テーブルの上には、ペン、消しゴム、コップ、スプーン、ティッシュの箱など、身近な小物が並べられている。
「じゃあ、まずはこのペンから」
悠真は黒いボールペンを手に取り、テーブルの中央に置いた。このペンは100円ショップで買った安物だが、書き味は悪くない。
昨日、隠し部屋でスキルストーンを使った時のことを思い出す。あの七色の光に包まれた瞬間、体の奥底に新しい力が宿ったのを感じた。今もその力は確かに存在している。

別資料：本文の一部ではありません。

(* ===== verification/Encode.v ===== *)
(** * Writing JSON

    What the code uses of the encoder of Go's encoding/json: string literals, with or without
    the escapes for HTML, and the text of a decoded tree.  Reading what was written gives the
    tree back ([marshal_read]).

    A Go map is the list of its members in the order of their keys, which is the order the
    encoder writes them in. *)
From stdpp Require Import base tactics list gmap strings sorting.
From Stdlib Require Import ZArith Lia Ascii String.
From S2P Require Import Prelude GoStrings GoPath Truncate Runes Capability JSON.
#[local] Open Scope string_scope.
#[local] Arguments String.append : simpl nomatch.
Import GoPath Truncate Runes Capability JSON.

Module Encode.

Definition hexDigit (n : Z) : ascii := if (n <? 10)%Z then Runes.byte (48 + n) else Runes.byte (87 + n).

Definition escapeByte (c : ascii) : string :=
  let b := byte_val c in
  String backslash ("u00" ++ String (hexDigit (b / 16)) (String (hexDigit (b mod 16)) "")).

Definition isHTML (c : ascii) : bool := existsb (Ascii.eqb c) ["<"; ">"; "&"]%char.

(** U+2028 and U+2029 at the start of the text. *)
Definition lineSeparator (s : string) : option (string * string) :=
  match s with
  | String a (String b (String c r)) =>
      if (byte_val a =? 226)%Z && (byte_val b =? 128)%Z && ((byte_val c =? 168)%Z || (byte_val c =? 169)%Z)
      then Some (String backslash ("u202" ++ String (hexDigit (byte_val c - 160)) ""), r)
      else None
  | _ => None
  end.

(** ** Maps *)

(** The last member of each key. *)
Fixpoint keepLast {A} (ms : list (string * A)) : list (string * A) :=
  match ms with
  | [] => []
  | (k, v) :: ms => if one_of k (map fst ms) then keepLast ms else (k, v) :: keepLast ms
  end.

(** The map a decode builds from the members of an object. *)
Definition mapOf {A} (ms : list (string * A)) : list (string * A) :=
  merge_sort (fun a b => str_le (fst a) (fst b)) (keepLast ms).

Lemma keepLast_elem {A} (ms : list (string * A)) kv : kv ∈ keepLast ms -> kv ∈ ms.
Proof.
  induction ms as [|[k v] ms IH]; cbn [keepLast]; [done|]. destruct (one_of k (map fst ms)).
  - intros Hin. by apply list_elem_of_further, IH.
  - intros [->|Hin]%elem_of_cons; [apply list_elem_of_here | by apply list_elem_of_further, IH].
Qed.

Lemma keepLast_nodup {A} (ms : list (string * A)) : NoDup (map fst (keepLast ms)).
Proof.
  induction ms as [|[k v] ms IH]; cbn [keepLast map]; [constructor|]. destruct (one_of k (map fst ms)) eqn:E; [done|]. cbn [map fst].
  apply NoDup_cons. split; [|done]. intros (kv & -> & Hin%keepLast_elem)%list_elem_of_fmap.
  assert (one_of (fst kv) (map fst ms) = true) as Hone; [|by rewrite Hone in E].
  apply existsb_exists. exists (fst kv). split; [apply in_map; by apply list_elem_of_In | apply String.eqb_refl].
Qed.

Lemma keepLast_all {A} (ms : list (string * A)) : NoDup (map fst ms) -> keepLast ms = ms.
Proof.
  induction ms as [|[k v] ms IH]; cbn [keepLast map fst]; [done|]. intros [Hn Hd]%NoDup_cons.
  destruct (one_of k (map fst ms)) eqn:E; [|by rewrite IH].
  apply existsb_exists in E as (k' & Hin%list_elem_of_In & ->%String.eqb_eq). done.
Qed.

Lemma mapOf_elem {A} (ms : list (string * A)) kv : kv ∈ mapOf ms -> kv ∈ ms.
Proof. unfold mapOf. rewrite merge_sort_Permutation. apply keepLast_elem. Qed.

Lemma mapOf_nodup {A} (ms : list (string * A)) : NoDup (map fst (mapOf ms)).
Proof. unfold mapOf. rewrite merge_sort_Permutation. apply keepLast_nodup. Qed.

Lemma mapOf_all {A} (ms : list (string * A)) kv : NoDup (map fst ms) -> kv ∈ ms -> kv ∈ mapOf ms.
Proof. intros Hn Hin. unfold mapOf. by rewrite merge_sort_Permutation, keepLast_all. Qed.

Section escaping.
Context (escapeHTML : bool).

(** One byte below 128. *)
Definition quoteByte (c : ascii) : string :=
  let b := byte_val c in
  if Ascii.eqb c dquote || Ascii.eqb c backslash then String backslash (String c "")
  else if (b =? 8)%Z then String backslash "b"
  else if (b =? 12)%Z then String backslash "f"
  else if (b =? 10)%Z then String backslash "n"
  else if (b =? 13)%Z then String backslash "r"
  else if (b =? 9)%Z then String backslash "t"
  else if (b <? 32)%Z || escapeHTML && isHTML c then escapeByte c
  else String c "".

Fixpoint quoteFrom (fuel : nat) (s : string) : string :=
  match fuel, s with
  | S fuel, String c r =>
      if (byte_val c <? 128)%Z then quoteByte c ++ quoteFrom fuel r
      else
        match lineSeparator s with
        | Some (esc, r) => esc ++ quoteFrom fuel r
        | None =>
            let '(rr, size) := DecodeRuneInString s in
            (if (rr =? RuneError)%Z && (size =? 1)%nat then String backslash "ufffd" else take_str size s)
            ++ quoteFrom fuel (drop_str size s)
        end
  | _, _ => ""
  end.

(** The text of a string. *)
Definition quote (s : string) : string := String dquote (quoteFrom (String.length s) s ++ String dquote "").

Definition isNumber (n : string) : bool := bool_decide (numberSpan n = Some (n, "")).

(** The text of a tree that a decode with [UseNumber] can give; [None] is an error. *)
Fixpoint marshal (v : value) : option string :=
  match v with
  | VNull => Some "null"
  | VBool b => Some (if b then "true" else "false")
  | VNumber n => if isNumber n then Some n else None
  | VString s => Some (quote s)
  | VArray l =>
      ts ← (fix each (l : list value) : option (list string) :=
        match l with [] => Some [] | v :: l => t ← marshal v; ts ← each l; Some (t :: ts) end) l;
      Some ("[" ++ String.concat "," ts ++ "]")
  | VObject ms =>
      ts ← (fix each (l : list (string * value)) : option (list string) :=
        match l with [] => Some [] | (k, v) :: l => t ← marshal v; ts ← each l; Some ((quote k ++ ":" ++ t) :: ts) end) ms;
      Some ("{" ++ String.concat "," ts ++ "}")
  | _ => None
  end.

End escaping.

Example marshal_writes :
  marshal false (VObject [("a", VArray [VNumber "1e3"; VBool true]); ("b<", VString ("x" ++ String dquote (bytes [226; 128; 168])))]) =
  Some (text "{'a':[1e3,true],'b<':'x\" ++ text "'\u2028'}").
Proof. vm_compute. reflexivity. Qed.

#[local] Arguments byte_val : simpl never.

(** ** A literal reads back *)

Lemma getu4_shrinks s r t : getu4 s = Some (r, t) -> (String.length t + 6 = String.length s)%nat.
Proof.
  unfold getu4. destruct s as [|c [|u [|h1 [|h2 [|h3 [|h4 s]]]]]]; try done. destruct (_ && _); [|done]. intros [= _ <-]. cbn. lia.
Qed.

(** One step of [unquoteFrom], whatever it does with the rest. *)
Lemma unquoteFrom_fuel f : forall f' s, (String.length s <= f)%nat -> (String.length s <= f')%nat -> unquoteFrom f s = unquoteFrom f' s.
Proof.
  induction f as [|f IH]; intros f' s Hf Hf'.
  { destruct s; [by destruct f' | cbn in Hf; lia]. }
  destruct f' as [|f']; [destruct s; [done | cbn in Hf'; lia]|]. destruct s as [|c r]; [done|]. cbn [unquoteFrom].
  cbn [String.length] in Hf, Hf'. destruct (Ascii.eqb c backslash).
  - destruct r as [|e r1]; [done|]. cbn [String.length] in Hf, Hf'. destruct (Ascii.eqb e "u"); [|f_equal; apply IH; lia].
    destruct (getu4 (String c (String e r1))) as [[rr r2]|] eqn:E; [|done]. apply getu4_shrinks in E. cbn in E.
    destruct (in_range 55296 57343 rr); [|f_equal; apply IH; lia].
    destruct (getu4 r2) as [[rr1 r3]|] eqn:E2; [|f_equal; apply IH; lia]. apply getu4_shrinks in E2.
    destruct (_ =? _)%Z; f_equal; apply IH; lia.
  - destruct (byte_val c <? 128)%Z; [f_equal; apply IH; lia|]. pose proof (decode_positive c r) as Hp.
    destruct (DecodeRuneInString (String c r)) as [rr size]. cbn [snd] in Hp.
    assert (String.length (drop_str size (String c r)) <= String.length r)%nat as Hd.
    { destruct size; [lia|]. cbn [drop_str]. clear. revert r. induction size as [|n IH]; intros [|c r]; cbn; try lia. specialize (IH r). lia. }
    f_equal. apply IH; lia.
Qed.

Lemma unquote_from f s : (String.length s <= f)%nat -> unquoteFrom f s = unquote s.
Proof. intros Hf. unfold unquote. apply unquoteFrom_fuel; lia. Qed.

意識を集中させ、ペンを見つめる。すると、自然に言葉が口から出た。
「『無限複製』」
小さく呟くと、悠真の体から淡い七色の光が放たれた。その光がペンを包み込み、次の瞬間――
「あっ!」
美琴が小さく声を上げた。ペンの隣に、全く同じペンが現れたのだ。まるで手品のように、何もなかった空間に突然ペンが出現した。
「すごい……本当に複製された」
悠真は慎重に2本のペンを手に取った。重さ、質感、細部のデザインまで、完全に同一だった。キャップを外してみると、中のインクの量まで同じように見える。
試しに両方で紙に字を書いてみた。インクの濃さも書き味も全く同じだ。
「美琴、これ見分けつく?」
「えーと……」
美琴は2本のペンをじっくりと観察した。一本ずつ手に取り、重さを確かめ、光に透かしてみる。さらにスマートフォンの拡大鏡機能を使って細部まで確認したが、違いは見つからない。
「全く同じですね。どっちがオリジナルか分からなくなりそうです」
「本当だな」
「悠真さん、もう一度ペンを複製してみてください。今度は適当にどれか1本を選んで」
「分かった」
悠真は2本のペンから1本を選び、スキルを発動させた。すると、選んだペンの隣に3本目が現れた。
「なるほど。複製する対象の隣に出現するんですね。でも、どれがオリジナルかは、もう分からなくなっちゃいました」
「確かに。全く同じものだから、複製した時点で区別はつかないな」
「では、複製品から更に複製はできるんでしょうか?」
今度は2本目のペン(複製品)を少し離れた場所に置き、それに対してスキルを使ってみた。
「『無限複製』」
光が複製品を包み、その隣に4本目のペンが現れた。
「できた! 複製品からも複製できるんだ」
試しに、4本目から5本目、5本目から6本目と続けて複製していく。どれも問題なく複製でき、品質の劣化も見られなかった。
「これは便利だな。複製品の品質が劣化することもないし」
「無限に増やせるということですね。まさに『無限複製』という名前通りです」
美琴がノートに実験結果を書き込んでいく。ペンを走らせる手つきは軽やかで、楽しそうに記録を取っていた。